On the command-line, here's the output we got from running it. Yours might be slightly different.

➜  [mobx_getting_started]> flutter packages pub run build_runner build
[INFO] Generating build script...
[INFO] Generating build script completed, took 319ms

[INFO] Initializing inputs
[INFO] Reading cached asset graph...
[INFO] Reading cached asset graph completed, took 76ms

[INFO] Checking for updates since last build...
[INFO] Checking for updates since last build completed, took 705ms

[INFO] Running build...
[INFO] 1.1s elapsed, 0/3 actions completed.
[INFO] 6.7s elapsed, 2/3 actions completed.
[INFO] 7.7s elapsed, 3/3 actions completed.
[INFO] Running build completed, took 7.7s

[INFO] Caching finalized dependency graph...
[INFO] Caching finalized dependency graph completed, took 33ms

[INFO] Succeeded after 7.8s with 2 outputs (6 actions)

Stay on watch

If you are making changes to the store and want to generate *.g.dart files automatically, you can use the following command:

flutter packages pub run build_runner watch

Starting Clean

Sometimes you may have an error running this command due to existing files, possibly generated from an earlier version of build_runner. In that case, you can add the following flag to delete the *.g.dart files before generating them.

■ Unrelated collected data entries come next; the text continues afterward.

(** [format(d, 'f')] without a precision: every digit of the coefficient,
    the point placed by the exponent, never an exponent part. *)
Definition format_f (d : decimal) : string :=
  let '(intpart, fracpart) := format_parts d in
  string_of_list_ascii
    ((if sign d then ["-"%char] else []) ++ intpart ++
     match fracpart with [] => [] | _ => "."%char :: fracpart end).

End Dec.

Import Dec.

(** ** Python values and built-ins used by the program *)

(** The numbers the program handles: [Decimal]s and the [int] that
    [sum] starts from. *)
Inductive pynum : Type :=
| PyInt (z : Z)
| PyDecimal (d : decimal).

#[global] Instance pynum_eq_dec : EqDecision pynum.
Proof. solve_decision. Defined.

(** [Decimal(z)] for an [int]: exact. *)
Definition to_dec (v : pynum) : decimal :=
  match v with
  | PyInt z => mk (z <? 0) (Z.abs_N z) 0
  | PyDecimal d => d
  end.

Definition py_add (a b : pynum) : result pynum :=
  match a, b with
  | PyInt x, PyInt y => Ok (PyInt (x + y))
  | _, _ => PyDecimal <$> Dec.add (to_dec a) (to_dec b)
  end.

Definition py_sub (a b : pynum) : result pynum :=
  match a, b with
  | PyInt x, PyInt y => Ok (PyInt (x - y))
  | _, _ => PyDecimal <$> Dec.sub (to_dec a) (to_dec b)
  end.

Definition py_mul (a b : pynum) : result pynum :=
  match a, b with
  | PyInt x, PyInt y => Ok (PyInt (x * y))
  | _, _ => PyDecimal <$> Dec.mul (to_dec a) (to_dec b)
  end.

Definition py_abs (a : pynum) : result pynum :=
  match a with
  | PyInt x => Ok (PyInt (Z.abs x))
  | PyDecimal d => PyDecimal <$> Dec.abs d
  end.

(** [a < b]: numbers of both kinds compare by value. *)
Definition py_ltb (a b : pynum) : bool := Dec.ltb (to_dec a) (to_dec b).

Definition py_numeq (a b : pynum) : bool := Dec.numeq (to_dec a) (to_dec b).

(** [float(z)] for an [int]: the nearest double, which has 53 significant
    bits, ties to even; the result is an integer again.  A number that
    rounds beyond the largest double raises OverflowError. *)
Definition float_of_int (z : Z) : result Z :=
  let n := Z.abs z in
  let shift := Z.log2 n + 1 - 53 in
  if shift <=? 0 then Ok z
  else
    let q := Z.shiftr n shift in
    let r := Z.land n (Z.ones shift) in
    let half := Z.shiftl 1 (shift - 1) in
    let q := if (half <? r) || ((r =? half) && Z.odd q) then q + 1 else q in
    let m := Z.shiftl q shift in
    if 2 ^ 1024 <=? m then Raise OverflowError
    else Ok (if z <? 0 then - m else m).

(** [format(v, 'f')]: a Decimal shows the digits it has; an [int] is
    converted to [float] and shown with six decimals. *)
Definition py_format_f (v : pynum) : result string :=
  match v with
  | PyInt z =>
      x ← float_of_int z;
      Ok (string_of_list_ascii
            ((if x <? 0 then ["-"%char] else []) ++ digits_of_N (Z.abs_N x)) +:+ ".000000")
  | PyDecimal d => Ok (format_f d)
  end.

(** A JSON object whose fields hold strings, as every symbol, price and
    quantity of the gateway does. *)
Abbreviation dict := (gmap string string).

(** [d[k]]. *)
Definition getitem (d : dict) (k : string) : result string :=
  match d !! k with
  | Some v => Ok v
  | None => Raise KeyError
  end.

(** [l[i]] for [i >= 0]. *)
Definition list_getitem {A} (l : list A) (i : nat) : result A :=
  match l !! i with
  | Some v => Ok v
  | None => Raise IndexError
  end.

(** [x in l]. *)
Definition contains (l : list string) (x : string) : bool := bool_decide (x ∈ l).
(** * License compliance checker: a shallow embedding of [main.py]

    The checker runs [pip freeze], parses its [name==version] lines into a
    mapping, runs [pip show] once per package to find the [License] and
    [Home-page] fields, and renders the mapping as text or JSON.

    Modelling choices.
    - A Python [str] is a [string]; a character is a code point below 256
      (the Latin-1 range), which covers every character the parsers test.
    - A Python [dict] is an association list in insertion order with
      in-place update: iteration order and JSON field order depend on it.
    - [self.dependencies] is the state of a small state-and-exception monad;
      a raised exception keeps the mutations done before it, as in Python.
    - The two external commands are an oracle from the argument vector to
      what [subprocess.run] did. Logging is not modelled. *)

From Stdlib Require Import String Ascii List Bool Arith.
Import ListNotations.
Open Scope string_scope.

(** ** Python string primitives *)

Module Py.

Definition chr (n : nat) : string := String (ascii_of_nat n) EmptyString.

Definition LF : string := chr 10.
Definition CR : string := chr 13.
Definition DQ : string := chr 34.

(** [str.isspace] on one code point below 256. *)
Definition isspace (c : ascii) : bool :=
  let n := nat_of_ascii c in
  (((9 <=? n) && (n <=? 13)) || ((28 <=? n) && (n <=? 32))
   || (n =? 133) || (n =? 160))%nat.

(** The line boundaries of [str.splitlines] below 256. *)
Definition is_linebreak (c : ascii) : bool :=
  let n := nat_of_ascii c in
  (((10 <=? n) && (n <=? 13)) || ((28 <=? n) && (n <=? 30))
   || (n =? 133))%nat.
(** C6.  When the isotherm is not per mass of adsorbent, or the pressures
    and the loadings read from it differ in length, [area_BET] raises and
    has emitted no warning.  In the first case the exception is
    [Exception] with the message [not_per_mass], raised by the first
    statement.  In the second it is [Exception] with the message
    [length_mismatch], raised by the first statement of [area_BET_raw],
    before the Roquerol array, the region and the regression (unless the
    adsorbate lookup, which comes before, has raised already).  This holds
    whatever the arrays hold, also where region selection would raise. *)
Theorem area_BET_fails_fast
    (isotherm : PointIsotherm) (limits : option (R * R)) (verbose : bool) :
  let after := (area_BET isotherm limits verbose).1 in
  mode_adsorbent isotherm ≠ "mass" ∨
  length (isotherm_pressure after "ads") ≠ length (isotherm_loading after "mol" "ads") →
  (area_BET isotherm limits verbose).2 =
    ([], Raise
           (if bool_decide (mode_adsorbent isotherm ≠ "mass")
            then Exception not_per_mass
            else match cross_sectional_area (adsorbate isotherm) with
                 | Return _ => Exception length_mismatch
                 | Raise e => e
                 end)).
Proof.
  unfold area_BET.
  destruct (decide (mode_adsorbent isotherm ≠ "mass")) as [Hmode|Hmode].
  - rewrite !(bool_decide_eq_true_2 (_ ≠ "mass")) by done. done.
  - rewrite !(bool_decide_eq_false_2 (_ ≠ "mass")) by done. cbn [fst snd].
    intros [?|Hlen]; [done|].
    set (after := if bool_decide (mode_pressure isotherm ≠ "relative")
                  then convert_pressure_mode isotherm "relative" else isotherm) in *.
    assert (adsorbate after = adsorbate isotherm) as ->.
    { subst after. by case_bool_decide. }
    destruct (cross_sectional_area (adsorbate isotherm)) as [cross_section|e]; [|done].
    rewrite W_bind_lift_Return.
    by rewrite area_BET_raw_length_mismatch.
Qed.

End AreaBET.

(** C1, refuted as stated: an isotherm handed over in absolute pressure
    mode is in relative pressure mode when [area_BET] returns. *)
Lemma area_BET_converts_the_caller_isotherm :
  mode_pressure Example.nitrogen_absolute = "absolute" ∧
  mode_pressure
    (area_BET (H := Example.lab) Example.nitrogen_absolute None false).1
    = "relative".
Proof. split; reflexivity. Qed.

(** C2, on the code.  [area_BET] calls [area_BET_raw] without its
    [limits]: for every isotherm the call with limits is the call without
    them.  On the four nitrogen points the limits (0.15, 0.35) select the
    region (1, 2) in [area_BET_raw], while the automatic heuristic, which
    is what [area_BET] runs, selects (0, 2). *)
Theorem area_BET_drops_the_limits :
  (∀ (C : Collaborators) isotherm limits verbose,
     area_BET isotherm limits verbose = area_BET isotherm None verbose) ∧
  isotherm_loading (Collaborators := Example.lab) Example.nitrogen "mol" "ads"
    = [1; 2; 3; 1] ∧
  isotherm_pressure (Collaborators := Example.lab) Example.nitrogen "ads"
    = [0.1; 0.2; 0.3; 0.4] ∧
  select_region (roq_transform_array [1; 2; 3; 1] [0.1; 0.2; 0.3; 0.4])
    [0.1; 0.2; 0.3; 0.4] (Some (0.15, 0.35)) = Return (1%Z, 2%Z) ∧
  select_region (roq_transform_array [1; 2; 3; 1] [0.1; 0.2; 0.3; 0.4])
    [0.1; 0.2; 0.3; 0.4] None = Return (0%Z, 2%Z).
Proof.
  split; [intros; apply area_BET_limits_unused|].
  split; [reflexivity|]. split; [reflexivity|].
  split; [apply nitrogen_manual_region|apply nitrogen_automatic_region].
Qed.

(** C3 at three rising points: [IndexError]. *)
Lemma automatic_region_raises_on_rising_points :
  select_region
    (roq_transform_array Example.rising_loading Example.rising_pressure)
    Example.rising_pressure None = Raise IndexError ∧
  area_BET_raw (H := Example.lab) Example.rising_loading Example.rising_pressure
    0.162 None = ([], Raise IndexError).
Proof.
  apply (automatic_region_raises_when_nothing_decreases (H := Example.lab)).
  - reflexivity.
  - discriminate.
  - apply rising_non_decreasing.
Defined.

(** The outcome of [area_BET_raw] depends on the regression only through
    what it returns on the slices [minimum:maximum] of the selected
    region. *)
Lemma area_BET_raw_regression (C C' : Collaborators)
    (loading pressure : list R) (cross_section : R) (limits : option (R * R))
    (minimum maximum : Z) :
  length pressure = length loading →
  select_region (roq_transform_array loading pressure) pressure limits
    = Return (minimum, maximum) →
  linregress (Collaborators := C) (slice pressure minimum maximum)
    (bet_transform_array (slice loading minimum maximum)
                         (slice pressure minimum maximum))
  = linregress (Collaborators := C') (slice pressure minimum maximum)
    (bet_transform_array (slice loading minimum maximum)
                         (slice pressure minimum maximum)) →
  Avogadro (Collaborators := C) = Avogadro (Collaborators := C') →
  area_BET_raw (H := C) loading pressure cross_section limits
  = area_BET_raw (H := C') loading pressure cross_section limits.
Proof.
  intros Hlen Hsel Hreg Havo. unfold area_BET_raw.
  rewrite bool_decide_eq_false_2 by (intros ?; done).
  rewrite Hsel, !W_bind_lift_Return. cbn beta iota zeta.
  unfold bet_optimisation, bet_parameters. by rewrite Hreg, Havo.
Qed.
(** The entry [override_attribution] writes under
    ['previous_attribution']. *)
Definition previous_attribution (db : DB) (a : Attribution.t) : Py.json :=
  Py.JObj
    [ ("type", Py.JStr (Attribution.attribution_type a));
      ("source", match resolve_source db a with
                 | Some s => Py.JStr (source_str s)
                 | None => Py.JNull
                 end);
      ("campaign", Py.JStr (Attribution.campaign_name a)) ].

(** [attribution.save()]: update the row with this primary key, or
    insert it when there is none. *)
Definition save_attribution (db : DB) (a : Attribution.t) : DB :=
  if existsb (fun r => Attribution.id r =? Attribution.id a) (attributions db)
  then with_attributions db (update_row a (attributions db))
  else with_attributions db (attributions db ++ [a]).

Definition override_attribution (db : DB) (attribution : Attribution.t) (user : Z)
    (new_source : option Source) (reason : string) (now : Z) : DB * Attribution.t :=
  let old_evidence :=
    Py.dict_set "previous_attribution" (previous_attribution db attribution)
                (Attribution.evidence_json attribution) in
  let content_type :=
    match new_source with
    | Some s => Some (get_for_model s)
    | None => Attribution.content_type attribution
    end in
  let object_id :=
    match new_source with
    | Some s => Some (source_pk s)
    | None => Attribution.object_id attribution
    end in
  let campaign_name :=
    match new_source with
    | Some (SrcCall c) => Py.str_or (CallEvent.campaign_name c) ""
    | _ => Attribution.campaign_name attribution
    end in
  let a :=
    Attribution.mk
      (Attribution.id attribution) (Attribution.patient attribution)
      (Attribution.clinic attribution) (Attribution.attribution_type attribution)
      "manual" content_type object_id campaign_name
      (Attribution.campaign_source attribution) (Attribution.campaign_medium attribution)
      old_evidence
      (Attribution.first_invoice_amount attribution)
      (Attribution.first_invoice_date attribution)
      (Some user) reason (Some now)
      (Attribution.created_at attribution) now in
  (save_attribution db a, a).

(** A run of overrides on one attribution object, oldest first. *)
Definition override_all (db : DB) (attribution : Attribution.t)
    (overrides : list (Z * option Source * string * Z)) : DB * Attribution.t :=
  fold_left (fun st '(user, new_source, reason, now) =>
               override_attribution (fst st) (snd st) user new_source reason now)
            overrides (db, attribution).

(** [if self.pk:] *)
Definition pk_truthy (pk : option Z) : bool :=
  match pk with
  | Some n => negb (n =? 0)
  | None => false
  end.

(** The audit table lives in PostgreSQL.  Two things the insert
    depends on are not part of the repository: what an [inet] column
    holds for an address text as [GenericIPAddressField] prepares it
    ([None] when the text is refused), and which keys the table of
    [AUTH_USER_MODEL] holds. *)
Section AuditStore.

Variable inet : string -> option string.
Variable user_exists : Z -> bool.

(** The value of the column [ip_address]: an empty address is stored
    as NULL. *)
Definition stored_ip (ip : option string) : Py.result (option string) :=
  match ip with
  | None => Py.Ok None
  | Some text =>
      if Py.truthy text then
        match inet text with
        | Some address => Py.Ok (Some address)
        | None => Py.Raise Py.DataError
        end
      else Py.Ok None
  end.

flutter packages pub run build_runner watch --delete-conflicting-outputs

Connect the Store and add an Observer to your Widget

Now comes the part where we connect the MobX store to the Widget. In your main.dart file, replace the code with the following:

import 'package:flutter/material.dart';
import 'package:flutter_mobx/flutter_mobx.dart';

import 'counter.dart'; // Import the Counter

final counter = Counter(); // Instantiate the store

void main() => runApp(MyApp());

class MyApp extends StatelessWidget {
  // This widget is the root of your application.
  @override
  Widget build(BuildContext context) {
    return MaterialApp(
      title: 'MobX',
      theme: ThemeData(
        primarySwatch: Colors.blue,
      ),
      home: const MyHomePage(),
    );
  }
}

class MyHomePage extends StatelessWidget {
  const MyHomePage();

  @override
  Widget build(BuildContext context) {
    return Scaffold(
      appBar: AppBar(
        title: Text('MobX Counter'),
      ),
      body: Center(
        child: Column(
          mainAxisAlignment: MainAxisAlignment.center,
          children: <Widget>[
            Text(
              'You have pushed the button this many times:',
            ),
            // Wrapping in the Observer will automatically re-render on changes to counter.value
            Observer(
              builder: (_) => Text(
                    '${counter.value}',
                    style: Theme.of(context).textTheme.display1,
                  ),
            ),
          ],
        ),
      ),
      floatingActionButton: FloatingActionButton(
        onPressed: counter.increment,
        tooltip: 'Increment',
        child: Icon(Icons.add),
      ),
    );
  }
}

You will notice above that we have not used any StatefulWidget instances! The state is stored in the Counter store and the Observer widget reads the counter.value to render the count. Just the simple act of reading the counter.value is enough for the Observer to start tracking and re-render on changes.

And we are done!

Our end result will look exactly the same as our start! As you tap on the FloatingActionButton, the counter will increment and update automatically.

Keep exploring!

Browse through other examples to get a feel for MobX. It's all about Observables, Actions and Reactions 😇. We have already looked at Observables and Actions. Reactions are covered in other examples.